Yoga Teacher Training Yogic cleansing:
The ancient yogic literature describes two sets of mechanisms in the human body: one for cleansing the body, the other for nourishing it. They work together in harmony, balancing each other. In explaining ways to make the body healthy, yoga first discuss those systems which are busy in cleansing the body: the lungs, pores, kidneys and bowels. One should watch and see that the lungs expand rhythmically, that the pores are functioning properly, that the kidneys are operating normally and that the bowels move regularly. One should try to understand their natural cleansing systems and learn to control and assist them – because if the cleansing systems are not functioning properly, the nourishing systems cannot do their work; the body will begin to break down. For instance, you cannot inhale unless you have first exhaled. If you gave not moved your bowels, if you have not expelled that waste, then you cannot enjoy eating your meal. Resistance and irregularity create disorders and disease in the body and if the body is discomfort and disease. The mind also remains under stress and the nervous system in tension.
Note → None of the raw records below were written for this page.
(* ===== verification/Golang.v ===== *)
(** * Golang: the parts of the language and its standard library the program
    uses

    Fixed-width integers, [time.Time] and [time.Duration], and the functions of
    package [strings] and [strconv].  A Go string is a byte sequence, here a
    [string] of 8-bit characters.  [ToLower] and [TrimSpace] are exact on ASCII
    input, which is all Kubernetes and DNS names the program normalises
    contain; a byte above 127 is left unchanged here. *)

From S2P Require Import Prelude.

(** ** Integer conversions *)

Definition uint8 (z : Z) : Z := z `mod` 2 ^ 8.
Definition uint16 (z : Z) : Z := z `mod` 2 ^ 16.
Definition uint32 (z : Z) : Z := z `mod` 2 ^ 32.
Definition maxInt64 : Z := 2 ^ 63 - 1.
Definition minInt64 : Z := - 2 ^ 63.
Definition int64 (z : Z) : Z := (z + 2 ^ 63) `mod` 2 ^ 64 - 2 ^ 63.
Definition MaxUint16 : Z := 65535.
Definition MaxUint8 : Z := 255.

(** ** Time

    An instant is its distance in nanoseconds from the Unix epoch, a duration
    an [int64] number of nanoseconds.  [Sub] saturates, as the library
    documents; [Add] is exact on instants the library can represent. *)

Abbreviation Time := Z (only parsing).
Abbreviation Duration := Z (only parsing).

Definition Millisecond : Duration := 1000000.
Definition Second : Duration := 1000 * Millisecond.
Definition Minute : Duration := 60 * Second.

(** The zero [time.Time]: January 1 of year 1, UTC. *)
Definition zeroTime : Time := -62135596800 * Second.

Definition Sub (t u : Time) : Duration := Z.max minInt64 (Z.min maxInt64 (t - u)).
Definition Add (t : Time) (d : Duration) : Time := t + d.
Definition Before (t u : Time) : bool := t <? u.
Definition UnixNano (t : Time) : Z := int64 t.

(** ** Strings *)

Fixpoint smap (f : ascii -> ascii) (s : string) : string :=
  match s with
  | EmptyString => EmptyString
  | String c s => String (f c) (smap f s)
  end.

Fixpoint sforallb (f : ascii -> bool) (s : string) : bool :=
  match s with
  | EmptyString => true
  | String c s => f c && sforallb f s
  end.

Fixpoint srev_append (s acc : string) : string :=
  match s with
  | EmptyString => acc
  | String c s => srev_append s (String c acc)
  end.
Definition srev (s : string) : string := srev_append s EmptyString.

Definition lower (c : ascii) : ascii :=
  let n := N_of_ascii c in
  if (65 <=? n)%N && (n <=? 90)%N then ascii_of_N (n + 32) else c.
Definition ToLower (s : string) : string := smap lower s.

Definition is_space (c : ascii) : bool :=
  let n := N_of_ascii c in ((9 <=? n)%N && (n <=? 13)%N) || (n =? 32)%N.
Fixpoint trim_left (s : string) : string :=
  match s with
  | String c s' => if is_space c then trim_left s' else s
  | EmptyString => EmptyString
  end.
Definition TrimSpace (s : string) : string := srev (trim_left (srev (trim_left s))).

(** [strings.Cut] at a one-byte separator: the text before and after the first
    separator, and whether it was found. *)
Fixpoint Cut (s : string) (sep : ascii) : string * string * bool :=
  match s with
  | EmptyString => (EmptyString, EmptyString, false)
  | String c s' =>
      if decide (c = sep) then (EmptyString, s', true)
      else let '(a, b, ok) := Cut s' sep in (String c a, b, ok)
  end.

Definition contains_byte (s : string) (c : ascii) : bool :=
  negb (sforallb (fun c' => bool_decide (c' <> c)) s).

(** [strings.ReplaceAll] of one byte by one byte. *)
Definition ReplaceByte (s : string) (old new : ascii) : string :=
  smap (fun c => if decide (c = old) then new else c) s.

(** [strings.TrimSuffix] with a one-byte suffix. *)
Definition TrimSuffixByte (s : string) (c : ascii) : string :=
  match srev s with
  | String c' s' => if decide (c' = c) then srev s' else s
  | EmptyString => s
  end.

Definition string_of_bytes (l : list byte) : string :=
  string_of_list_ascii (map ascii_of_byte l).
Definition bytes_of_string (s : string) : list byte :=
  map byte_of_ascii (list_ascii_of_string s).

(** [%d] and [strconv.FormatUint(_, 10)] of an unsigned integer. *)
Definition FormatUint (z : Z) : string := pretty (Z.to_N z).

Definition is_digit_char (c : ascii) : bool :=
  let n := N_of_ascii c in (48 <=? n)%N && (n <=? 57)%N.

(** ** Lemmas *)

Lemma uint16_small z : 0 <= z < 65536 -> uint16 z = z.
Proof. apply Z.mod_small. Qed.

Lemma uint16_range z : 0 <= uint16 z < 65536.
Proof. apply Z.mod_pos_bound. lia. Qed.

Lemma uint8_small z : 0 <= z < 256 -> uint8 z = z.
Proof. apply Z.mod_small. Qed.

Lemma int64_small z : minInt64 <= z <= maxInt64 -> int64 z = z.
Proof. unfold minInt64, maxInt64, int64. intros H. rewrite Z.mod_small; lia. Qed.

(** [Sub] agrees with the mathematical difference against any threshold an
    [int64] duration can hold, so saturation never changes a comparison. *)
Lemma Sub_lt t u d : minInt64 < d <= maxInt64 -> Sub t u < d <-> t - u < d.
Proof. unfold Sub, minInt64, maxInt64. lia. Qed.

Lemma Sub_ge t u d : minInt64 < d <= maxInt64 -> Sub t u >= d <-> t - u >= d.
Proof. unfold Sub, minInt64, maxInt64. lia. Qed.

Lemma Sub_range t u : minInt64 <= Sub t u <= maxInt64.
Proof. unfold Sub, minInt64, maxInt64. lia. Qed.

(** stdpp keeps [append] folded under [simpl]; these are its equations. *)
Lemma append_cons c (a b : string) : (String c a +:+ b = String c (a +:+ b))%string.
Proof. done. Qed.

Lemma append_nil_l (b : string) : ("" +:+ b = b)%string.
Proof. done. Qed.

#[export] Hint Rewrite append_cons append_nil_l : sniffer.

Lemma append_assoc (a b c : string) : ((a +:+ b) +:+ c = a +:+ (b +:+ c))%string.
Proof. induction a as [|x a IH]; [done|]. by rewrite !append_cons, IH. Qed.

Lemma append_nil_r (a : string) : (a +:+ "" = a)%string.
Proof. induction a as [|x a IH]; [done|]. by rewrite append_cons, IH. Qed.

Lemma sforallb_app f a b : sforallb f (a +:+ b) = sforallb f a && sforallb f b.
Proof.
  induction a as [|c a IH]; [done|]. rewrite append_cons. simpl.
  by rewrite IH, andb_assoc.
Qed.

Lemma sforallb_impl (f g : ascii -> bool) s :
  (forall c, f c = true -> g c = true) -> sforallb f s = true -> sforallb g s = true.
Proof.
  intros Hfg. induction s as [|c s IH]; simpl; [done|].
  rewrite !andb_true_iff. intros [??]. auto.
Qed.

(** Text before the first separator is determined by the whole text. *)
Lemma append_sep_inj sep (a a' b b' : string) :
  contains_byte a sep = false -> contains_byte a' sep = false ->
  (a +:+ String sep b = a' +:+ String sep b')%string -> a = a' /\ b = b'.
Proof.
  unfold contains_byte. rewrite !negb_false_iff.
  revert a'. induction a as [|c a IH]; intros [|c' a']; simpl;
    rewrite ?append_cons, ?append_nil_l, ?andb_true_iff, ?bool_decide_eq_true.
  - intros _ _ Heq. by injection Heq.
  - intros _ [Hne _] Heq. injection Heq. congruence.
  - intros [Hne _] _ Heq. injection Heq. congruence.
  - intros [_ Ha] [_ Ha'] Heq. injection Heq as <- Hrest.
    destruct (IH a' Ha Ha' Hrest) as [<- <-]. done.
Qed.

Lemma Cut_app sep (a b : string) :
  contains_byte a sep = false -> Cut (a +:+ String sep b) sep = (a, b, true).
Proof.
  unfold contains_byte. rewrite negb_false_iff.
  induction a as [|c a IH]; rewrite ?append_cons, ?append_nil_l; simpl.
  - intros _. by rewrite decide_True.
  - rewrite andb_true_iff, bool_decide_eq_true. intros [Hc Ha].
    rewrite decide_False by done. by rewrite (IH Ha).
Qed.

Lemma Cut_absent sep s : contains_byte s sep = false -> Cut s sep = (s, "", false).
Proof.
  unfold contains_byte. rewrite negb_false_iff.
  induction s as [|c s IH]; simpl; [done|].
  rewrite andb_true_iff, bool_decide_eq_true. intros [Hc Hs].
  rewrite decide_False by done. by rewrite (IH Hs).
Qed.

Lemma lower_idemp c : lower (lower c) = lower c.
Proof. by destruct c as [[] [] [] [] [] [] [] []]. Qed.

Lemma smap_idemp f s : (forall c, f (f c) = f c) -> smap f (smap f s) = smap f s.
Proof. intros Hf. induction s as [|c s IH]; simpl; [done|]. by rewrite Hf, IH. Qed.

Lemma ToLower_idemp s : ToLower (ToLower s) = ToLower s.
Proof. apply smap_idemp, lower_idemp. Qed.

Lemma pretty_N_go_digits (n : N) (s : string) :
  sforallb is_digit_char s = true -> sforallb is_digit_char (pretty_N_go n s) = true.
Proof.
  revert s. induction (N.lt_wf_0 n) as [n _ IH]. intros s Hs.
  destruct (decide (n = 0)%N) as [->|Hn].
  { by rewrite pretty_N_go_0. }
  rewrite pretty_N_go_step by lia. apply IH; [apply N.div_lt; lia|].
  simpl. rewrite Hs, andb_true_r.
  assert (n `mod` 10 < 10)%N as Hd by (apply N.mod_lt; lia).
  generalize dependent (n `mod` 10)%N. intros d Hd.
  destruct d as [|d]; [done|]. do 4 (destruct d as [d|d|]; try done; try lia).
Qed.

Lemma FormatUint_digits z : sforallb is_digit_char (FormatUint z) = true.
Proof.
  unfold FormatUint, pretty, pretty_N. case_decide; [done|]. by apply pretty_N_go_digits.
Qed.

Lemma pretty_N_go_nonempty (n : N) (s : string) : s <> "" -> pretty_N_go n s <> "".
Proof.
  revert s. induction (N.lt_wf_0 n) as [n _ IH]. intros s Hs.
  destruct (decide (n = 0)%N) as [->|Hn]; [by rewrite pretty_N_go_0|].
  rewrite pretty_N_go_step by lia. apply IH; [apply N.div_lt; lia|done].
Qed.

Lemma FormatUint_nonempty z : FormatUint z <> "".
Proof.
  unfold FormatUint, pretty, pretty_N. case_decide; [done|].
  rewrite pretty_N_go_step by lia. by apply pretty_N_go_nonempty.
Qed.

Lemma FormatUint_inj z z' : 0 <= z -> 0 <= z' -> FormatUint z = FormatUint z' -> z = z'.
Proof. unfold FormatUint. intros ?? H%(inj pretty). lia. Qed.

(** No decimal number contains a character outside ['0'..'9']. *)
Lemma FormatUint_no c z : is_digit_char c = false -> contains_byte (FormatUint z) c = false.
Proof.
  intros Hc. unfold contains_byte. rewrite negb_false_iff.
  eapply sforallb_impl; [|apply FormatUint_digits].
  intros c' Hc'. apply bool_decide_eq_true. congruence.
Qed.

Lemma string_of_bytes_app l1 l2 :
  string_of_bytes (l1 ++ l2) = (string_of_bytes l1 +:+ string_of_bytes l2)%string.
Proof.
  unfold string_of_bytes. induction l1 as [|b l1 IH]; [done|]. simpl.
  by rewrite IH, append_cons.
Qed.

Lemma string_of_bytes_of_string s : string_of_bytes (bytes_of_string s) = s.
Proof.
  unfold string_of_bytes, bytes_of_string.
  induction s as [|c s IH]; simpl; [done|]. by rewrite ascii_of_byte_of_ascii, IH.
Qed.

Lemma bytes_of_string_of_bytes l : bytes_of_string (string_of_bytes l) = l.
Proof.
  unfold string_of_bytes, bytes_of_string.
  induction l as [|b l IH]; simpl; [done|]. by rewrite byte_of_ascii_of_byte, IH.
Qed.

Lemma Cut_fst_no_sep s sep : contains_byte (Cut s sep).1.1 sep = false.
Proof.
  unfold contains_byte. rewrite negb_false_iff.
  induction s as [|c s IH]; simpl; [done|]. case_decide as Hc; [done|].
  destruct (Cut s sep) as [[a b] ok]. simpl in *.
  by rewrite IH, bool_decide_eq_true_2.
Qed.

Lemma smap_srev_append f s acc : smap f (srev_append s acc) = srev_append (smap f s) (smap f acc).
Proof. revert acc. induction s as [|c s IH]; intros acc; simpl; [done|]. apply IH. Qed.

Lemma smap_srev f s : smap f (srev s) = srev (smap f s).
Proof. apply smap_srev_append. Qed.

Lemma is_space_lower c : is_space (lower c) = is_space c.
Proof. by destruct c as [[] [] [] [] [] [] [] []]. Qed.

Lemma trim_left_ToLower s : trim_left (ToLower s) = ToLower (trim_left s).
Proof.
  induction s as [|c s IH]; simpl; [done|]. rewrite is_space_lower. by case_match.
Qed.

Lemma TrimSpace_ToLower s : TrimSpace (ToLower s) = ToLower (TrimSpace s).
Proof.
  pose proof trim_left_ToLower as Ht. unfold TrimSpace, ToLower in *.
  by rewrite Ht, <- smap_srev, Ht, <- smap_srev.
Qed.

#[export] Hint Resolve uint16_range Sub_range ToLower_idemp : sniffer.
#[export] Hint Rewrite append_assoc append_nil_r string_of_bytes_of_string
  bytes_of_string_of_bytes : sniffer.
There are yoga texts which are totally devoted to the science of the breath, for proper regulation of the breath is the basis of good health. The breath is the bridge between body and mind. It is the subtle thermometer which registers the conditions of both the body and mind. The breath is the source of life. Proper breathing is the key to good health. Modern scientists are only now beginning to understand the relationship of the breath control with body physiology. It has been demonstrated that by practicing simple breathing exercises one can control the heart rate, skin temperature, digestive organs and other functions which were until recently thought to be beyond the control of the conscious mind. The yogis, however, have known and practiced these skills for thousands of years.
The breath is the vehicle for the energy called ‘Prana’. Inhalation and exhalation constantly function like two caretakers in the city of life. The exhalation expels the used up gases and the inhalation supplies the vital energy prana from the atmosphere. One should start learning to regulate the breath by practicing diaphragmatic breathing. The diaphragm is a dome shaped muscle located under the lungs. You inhale by contracting or pulling down the diaphragm. This downward pressure forces the abdomen outward and sucks air into the lungs. Relaxing the diaphragm allows it to float up to its original position. When this happens the air is expelled. By properly regulating the movement of the diaphragm can induce a profound physical relaxation and a deep feeling of calmness and turn off the internal stress response.
The habit of breathing in this way can be formed by paying attention to the diaphragmatic movement for a few days. There are four basic things to watch for in learning to breathe properly. First, you should learn to fully fill the lungs with each breath. Learn to breathe deeply; it is very simple if you are aware of what you are doing. In breathing deeply you can use your full lung capacity, and slowly you will find that this capacity is increasing.
Secondly, as you practice breathing you should be sure that you are not creating a long pause between the inhalation and the exhalation. It has been discovered that anyone who creates a long pause after expiration either already has certain symptoms of heart disease or is predisposed to the future development of coronary disease.
The third thing is to observe in the breath is the regular flow of the inhalation and exhalation. The breath should be smooth; there should be no jerks in the breathing. If someone receives a mental or emotional reaction can disturb the motion of the lungs and the pumping station of the heart. That in turn, will disturb the vagus nerve and the rest of the involuntary nervous system. When the breath flows smoothly, relaxation occurs.
Lastly, one should watch for noisy breathing, which is a sign of obstruction in the nostrils. The breath should be silent, without turbulence. If done correctly you will notice a sensation of coolness at the tips of the nostrils upon inhalation and a feeling of warmth on exhalation. Furthermore, there are some things that anatomy does not teach us. One of these is that breathing through the left nostril is different from breathing through right nostril. This is due to the tiny nerve endings at the base of the nose. These nerve endings connect directly to the brain and are stimulated by smell and also by the flow of the air as it passes by. Thus air flowing through the left nostril will cause nervous impulses to be sent to one part of the brain, signalling restfulness and calmness, while when right nostril breathing predominate the body is prepared for more active process, such as digestion. The nostrils are very sensitive and important anatomical structures and should be treated properly. They should be cleansed regularly and there are various ways of doing this. One of them, called neti kriya, involves cleaning the nostrils by pouring lukewarm saline water first through one nostril and then the other, allowing it to flow out the opposite side. The practice also helps prevent infections and allergies. This purification technique will clean out excessive mucus, open up blocked passages and make breathing easier. After one learns to breathe properly will find their mind has become very clear and calm.
It’s been said in the yogic text; “when you own your breath, nobody can steal your peace”.